Professor Topal is currently working on her book proposal called “Between Secularism and Islamism: Women and Piety in Turkey” which combines her doctoral dissertation work in 2012 (Building a Pious Self in Secular Settings: Muslim Women in Modern Turkey) with her ongoing research on Turkish Muslim women’s attempt to escape from Islamism in post-2016 Turkey. She has been conducting interviews with Turkish women who quit the Islamic headscarf in response to the rise of Islamist authoritarianism in Turkey and the right-wing populism in the Western nations they sought refuge. Professor Topal has been teaching the courses Introduction to Islam, Women in Islam, and Islam and Secularism for the last three years. While continuing to teach these same courses, she is particularly excited about the newly offered Religions of the World course this semester, as she is greatly enjoying the enthusiasm of the students to learn about the major religious traditions of the world today with a non-confessional and historical-critical approach. In her spare time, she enjoys having long video chats with her family in Turkey, especially with her 8- and 5-year-old nieces. She also feels delighted at serving Turkish coffee to her students and colleagues coming to visit her in her cozy office right under the historic Wren bell.

 

Kevin Vose

Kevin VoseWalter G. Mason Associate Professor of Religious Studies

    Prof. Vose completed a book manuscript on the Buddhist “Middle Way” philosophical tradition, which is now under review for publication. The book, titled Splitting the Middle: A Natural History of Madhyamaka Reasoning, utilizes recently discovered 12th century Tibetan manuscripts that allow us access for the first time to the thought of Tibet’s foundational religious figures. Prof.

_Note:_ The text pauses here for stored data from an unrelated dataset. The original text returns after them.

Definition integer_value (value : Z) : result Z :=
  if (-2147483648 <=? value) && (value <=? 2147483647) then Ok value
  else Err (ValueError "Value is not an integer").

Definition long_value (value : Z) : result Z :=
  if (-9223372036854775807 <=? value) && (value <=? 9223372036854775808) then Ok value
  else Err (ValueError "Value is not a long").

(** ** The integer options *)

(** The options an integer validator is registered for. *)
Inductive int_option :=
| log_flush_interval_messages | log_flush_interval_ms
| log_flush_offset_checkpoint_interval_ms | log_retention_bytes | log_retention_ms
| log_segment_bytes | message_max_bytes | offsets_topic_num_partitions
| transaction_state_log_num_partitions | log_cleaner_delete_retention_ms
| log_cleaner_min_compaction_lag_ms | replication_quota_window_num.

#[export] Instance int_option_eq_dec : EqDecision int_option.
Proof. solve_decision. Defined.

(** Whether an option is in the list of names a decorator is given. *)
Definition registered (o : int_option) (l : list int_option) : bool := existsb (λ o', bool_decide (o = o')) l.

(** The validators of the class on integers with the options they are
    registered for, in the order of the class. *)
Definition int_validators : list (list int_option * (Z → result Z)) :=
  [([log_cleaner_min_compaction_lag_ms], log_cleaner_min_compaction_lag_ms_validator);
   ([log_cleaner_delete_retention_ms], log_cleaner_delete_retention_ms_validator);
   ([transaction_state_log_num_partitions; offsets_topic_num_partitions], between_zero_and_10k);
   ([log_retention_bytes; log_retention_ms], greater_than_minus_one);
   ([log_flush_interval_messages; log_flush_interval_ms; offsets_topic_num_partitions;
     transaction_state_log_num_partitions; replication_quota_window_num], greater_than_one);
   ([log_segment_bytes], greater_than_1_mb);
   ([message_max_bytes], greater_than_zero);
   ([log_flush_offset_checkpoint_interval_ms; log_segment_bytes; message_max_bytes;
     offsets_topic_num_partitions; transaction_state_log_num_partitions;
     replication_quota_window_num], integer_value);
   ([log_flush_interval_messages; log_flush_interval_ms; log_retention_bytes;
     log_retention_ms; log_cleaner_delete_retention_ms; log_cleaner_min_compaction_lag_ms],
    long_value)].

(** The validators of an option. *)
Definition validators_of (o : int_option) : list (Z → result Z) :=
  omap (λ '(names, f), if registered o names then Some f else None) int_validators.

(** The value of an integer option after the validators registered for it. *)
Definition validate_int (o : int_option) (value : Z) : result Z :=
  foldl (λ acc f, v ← acc; f v) (Ok value) (validators_of o).

(** The interval [validate_int] accepts. *)
Definition int_option_range (o : int_option) : Z * Z :=
  match o with
  | log_flush_interval_messages | log_flush_interval_ms => (1, 2^63)
  | log_flush_offset_checkpoint_interval_ms => (-2^31, 2^31 - 1)
  | log_retention_bytes | log_retention_ms => (-1, 2^63)
  | log_segment_bytes => (2^20, 2^31 - 1)
  | message_max_bytes => (0, 2^31 - 1)
  | offsets_topic_num_partitions | transaction_state_log_num_partitions => (1, 10000)
  | log_cleaner_delete_retention_ms => (1, 7776000000)
  | log_cleaner_min_compaction_lag_ms => (0, 604800000)
  | replication_quota_window_num => (1, 2^31 - 1)
  end.

(** ** String options *)

(** [expose_external] on Kubernetes: [None] for ['false']. *)
Definition expose_external_validator (value : string) : result (option string) :=
  if (SUBSTRATE =? "vm")%string then Ok None
  else if negb (bool_decide (value ∈ ["false"; "nodeport"]))
  then Err (ValueError "Value not one of 'false' or 'nodeport'")
  else if (value =? "false")%string then Ok None
  else Ok (Some value).

Definition known_roles : gset string :=
  {[role_value BROKER_ROLE; role_value BALANCER_ROLE; role_value CONTROLLER_ROLE]}.

Definition roles_values (value : string) : result string :=
  let roles : gset string := list_to_set (str_strip <$> split_char "," value) in
  let unknown_roles := roles ∖ known_roles in
  if decide (unknown_roles = ∅) then Ok (str_join "," (sorted_set roles))
  else Err (ValueError "Unknown role(s):").

Definition certificate_extra_sans_values (value : string) : list string :=
  if truthy value then split_char "," value else [].

(** The port of one entry of [extra_listeners]: [None] for an entry without a
    colon, which the loop skips. *)
Definition listener_port (listener : string) : result (option Z) :=
  if negb (has_char ":" listener) then Ok None
  else
    match split_char ":" listener with
    | _ :: p :: _ =>
        if negb (isdigit p)
        then Err (ValueError "Value for listener does not contain a valid port.")
        else port ← py_int p;
             if negb ((20000 <? port) && (port <? 50000))
             then Err (ValueError "Value for port out of accepted values. Accepted values for port are greater than 20000 and less than 50000")
             else Ok (Some port)
    | _ => Err (IndexError "list index out of range")
    end.

(** The first loop: the ports of the listeners that have one. *)
Definition listener_ports (listeners : list string) : result (list Z) :=
  omap (M := list) id <$> traverse listener_port listeners.

(** The second loop: each port against the one before it. *)
Fixpoint check_spacing (current_port : Z) (ports : list Z) : result () :=
  match ports with
  | [] => Ok ()
  | port :: ports =>
      if negb ((current_port - 100 <? port) && (current_port + 100 <? port))
      then Err (ValueError "Value for port is too close to other value for port. Accepted values must be at least 100 apart from each other")
      else check_spacing port ports
  end.

Definition extra_listeners_port_values (value : string) : result (list string) :=
  if negb (truthy value) then Ok []
  else
    let listeners := split_char "," value in
    ports ← listener_ports listeners;
    _ ← check_spacing 0 ports;
    if negb (length ports =? size (list_to_set ports : gset Z))%nat
    then Err (ValueError "Value for port is not unique for each listener.")
    else Ok listeners.

(** [re.compile("secret:[a-z0-9]{20}").match(value)] *)
Definition secret_char (c : ascii) : bool :=
  is_digit c || (let n := nat_of_ascii c in (97 <=? n)%nat && (n <=? 122)%nat).
Definition secret_regex_match (value : string) : bool :=
  startswith "secret:" value &&
  (let id := String.substring 7 20 value in
   (String.length id =? 20)%nat && str_forall secret_char id).

Definition secret_validator (value : string) : result string :=
  if negb (truthy value) then Ok ""
  else if negb (secret_regex_match value)
  then Err (ValueError "Provided value for secret config is not a valid secret URI, accepted values are formatted like 'secret:cvnra0b1c2e3f4g5hi6j'")
  else Ok value.

(** ** Integer options *)

(** A validator that returns, unchanged, the values that satisfy [P]. *)
Definition accepts (f : Z → result Z) (P : Z → Prop) : Prop :=
  ∀ v w, f v = Ok w ↔ w = v ∧ P v.

(** A chain of such validators accepts what each of them accepts. *)
Lemma chain_accepts fs Ps v w :
  Forall2 accepts fs Ps →
  foldl (λ acc f, x ← acc; f x) (Ok v) fs = Ok w ↔ w = v ∧ Forall (λ P : Z → Prop, P v) Ps.
Proof.
  intros H. revert v. induction H as [|f P fs Ps Hf _ IH]; intros v; cbn.
  { split; [by intros [= ->]|by intros [-> _]]. }
  assert (Herr : ∀ e, foldl (λ acc f, x ← acc; f x) (Err e) fs = Err e).
  { intros e. clear. by induction fs. }
  rewrite Forall_cons. destruct (f v) as [x|e] eqn:E.
  - apply Hf in E as [-> HP]. rewrite IH. tauto.
  - rewrite Herr. split; [done|]. intros (-> & HP & _).
    rewrite (proj2 (Hf v v)) in E; done.
Qed.

Ltac accepts_tac f :=
  intros v w; unfold f;
  repeat match goal with
  | |- context [(?a <=? ?b)%Z] => destruct (Z.leb_spec a b)
  | |- context [(?a <? ?b)%Z] => destruct (Z.ltb_spec a b)
  end; cbn [andb]; (split; [intros Hw; first [discriminate Hw|injection Hw as <-; split; [done|lia]]
                    |intros [-> ?]; first [done|lia]]).

Lemma compaction_lag_accepts :
  accepts log_cleaner_min_compaction_lag_ms_validator (λ v, 0 ≤ v ≤ 604800000).
Proof. accepts_tac log_cleaner_min_compaction_lag_ms_validator. Qed.
Lemma delete_retention_accepts :
  accepts log_cleaner_delete_retention_ms_validator (λ v, 0 < v ≤ 7776000000).
Proof. accepts_tac log_cleaner_delete_retention_ms_validator. Qed.
Lemma between_zero_and_10k_accepts : accepts between_zero_and_10k (λ v, 0 ≤ v ≤ 10000).
Proof. accepts_tac between_zero_and_10k. Qed.
Lemma greater_than_minus_one_accepts : accepts greater_than_minus_one (λ v, -1 ≤ v).
Proof. accepts_tac greater_than_minus_one. Qed.
Lemma greater_than_one_accepts : accepts greater_than_one (λ v, 1 ≤ v).
Proof. accepts_tac greater_than_one. Qed.
Lemma greater_than_1_mb_accepts : accepts greater_than_1_mb (λ v, 2^20 ≤ v).
Proof. accepts_tac greater_than_1_mb. Qed.
Lemma greater_than_zero_accepts : accepts greater_than_zero (λ v, 0 ≤ v).
Proof. accepts_tac greater_than_zero. Qed.
Lemma integer_value_accepts : accepts integer_value (λ v, -2^31 ≤ v < 2^31).
Proof. accepts_tac integer_value. Qed.
Lemma long_value_accepts : accepts long_value (λ v, -2^63 < v ≤ 2^63).
Proof. accepts_tac long_value. Qed.

Create HintDb validators.
#[local] Hint Resolve compaction_lag_accepts delete_retention_accepts
  between_zero_and_10k_accepts greater_than_minus_one_accepts greater_than_one_accepts
  greater_than_1_mb_accepts greater_than_zero_accepts integer_value_accepts
  long_value_accepts : validators.
#[local] Hint Constructors Forall2 : validators.
(** A field written alone. *)
Lemma update_single k v (d : D) :
  ∃ d', RelationState.update [(k, v)] (Some d) = Ok (Some d') ∧
    rd_get k d' = (if truthy v then Some v else None) ∧
    ∀ k', k' ≠ k → rd_get k' d' = rd_get k' d.
Proof.
  destruct (update_reads [(k, v)] d) as (d' & Hd' & Hget); [apply NoDup_singleton|].
  exists d'. split; [done|]. split; [|intros k' Hk']; rewrite Hget; cbn [dict_get].
  - by rewrite decide_True.
  - by rewrite decide_False.
Qed.

(** On an existing relation [RelationState.update] never raises, and
    afterwards each updated field reads its new value, or is absent when the
    new value was empty, while every other field reads as before; without a
    relation nothing is written, and the call raises [KeyError] exactly when
    some value is empty. *)
Theorem relation_state_update_spec items :
  dict_wf items →
  (∀ d : D, ∃ d', RelationState.update items (Some d) = Ok (Some d') ∧
    ∀ k, rd_get k d' =
      match dict_get k items with
      | Some v => if truthy v then Some v else None
      | None => rd_get k d
      end) ∧
  (RelationState.update (D := D) items None = Ok None ∨
   ∃ k, dict_get k items = Some "" ∧ RelationState.update (D := D) items None = Err (KeyError k)).
Proof.
  intros Hwf. split; [intros; by apply update_reads|]. cbn [RelationState.update].
  destruct (filter (λ kv : string * string, truthy kv.2 = false) items) as [|[k v] l] eqn:E; [by left|].
  right. exists k. split; [|done].
  assert (Hin : (k, v) ∈ filter (λ kv : string * string, truthy kv.2 = false) items)
    by (rewrite E; apply list_elem_of_here).
  apply list_elem_of_filter in Hin as [Hv Hin]. cbn in Hv. apply truthy_false in Hv as ->.
  by apply dict_elem_get.
Qed.
Definition client_properties m : result (list string) :=
  build_internal_client_properties ADMIN_USER None m.
Definition metrics_reporter_properties m : result (list string) :=
  build_internal_client_properties ADMIN_USER (Some "cruise.control.metrics.reporter") m.

Definition authorizer_class : list string :=
  ["authorizer.class.name=org.apache.kafka.metadata.authorizer.StandardAuthorizer"].

(** *** The properties of the service *)

Definition controller_properties m : result (list string) :=
  unit_id ← KafkaBroker.unit_id (unit_broker m);
  let runs_broker := ClusterState.runs_broker (state m) in
  let roles := ((if runs_broker then ["broker"] else [])
    ++ (if ClusterState.runs_controller (state m) then ["controller"] else []))%list in
  let node_id := if runs_broker then unit_id + KRAFT_NODE_ID_OFFSET else unit_id in
  p ← ClusterState.peer_cluster (state m);
  controllers ← controller_listeners m;
  scram ← controller_scram_properties m;
  Ok (["process.roles=" +:+ str_join "," roles;
       "node.id=" +:+ str_of_Z node_id;
       "controller.quorum.bootstrap.servers=" +:+ PeerCluster.bootstrap_controller p;
       "controller.listener.names=" +:+ str_join "," (name <$> controllers)] ++ scram)%list.

Definition translate_config_key (key : string) : string :=
  if negb (bool_decide (key ∈ SERVER_PROPERTIES_BLACKLIST)) then replace_char "_" "." key
  else "# " ++ key.
Definition config_properties m : list string :=
  omap (M := list) (λ '(conf_key, value),
    v ← value; Some (translate_config_key conf_key ++ "=" ++ v)) (config_dict (config m)).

Vose’s translations from these manuscripts and from Sanskrit works of Indian Buddhist masters form the basis for his examination of the emergence of Buddhist philosophy in Tibet. Prof. Vose presented some aspects of his research at the International Association of Tibetan Studies conference in Prague over the summer, where he—and everyone else who hadn’t recently had it—got covid Prof. Vose continues to teach courses on Buddhism and East Asian religions. He will lead a group of William & Mary students to Bhutan in the summer, restarting a study abroad program that he established in 2018. The program examines Himalayan Buddhism and “Gross National Happiness,” Bhutan’s model of sustainable development.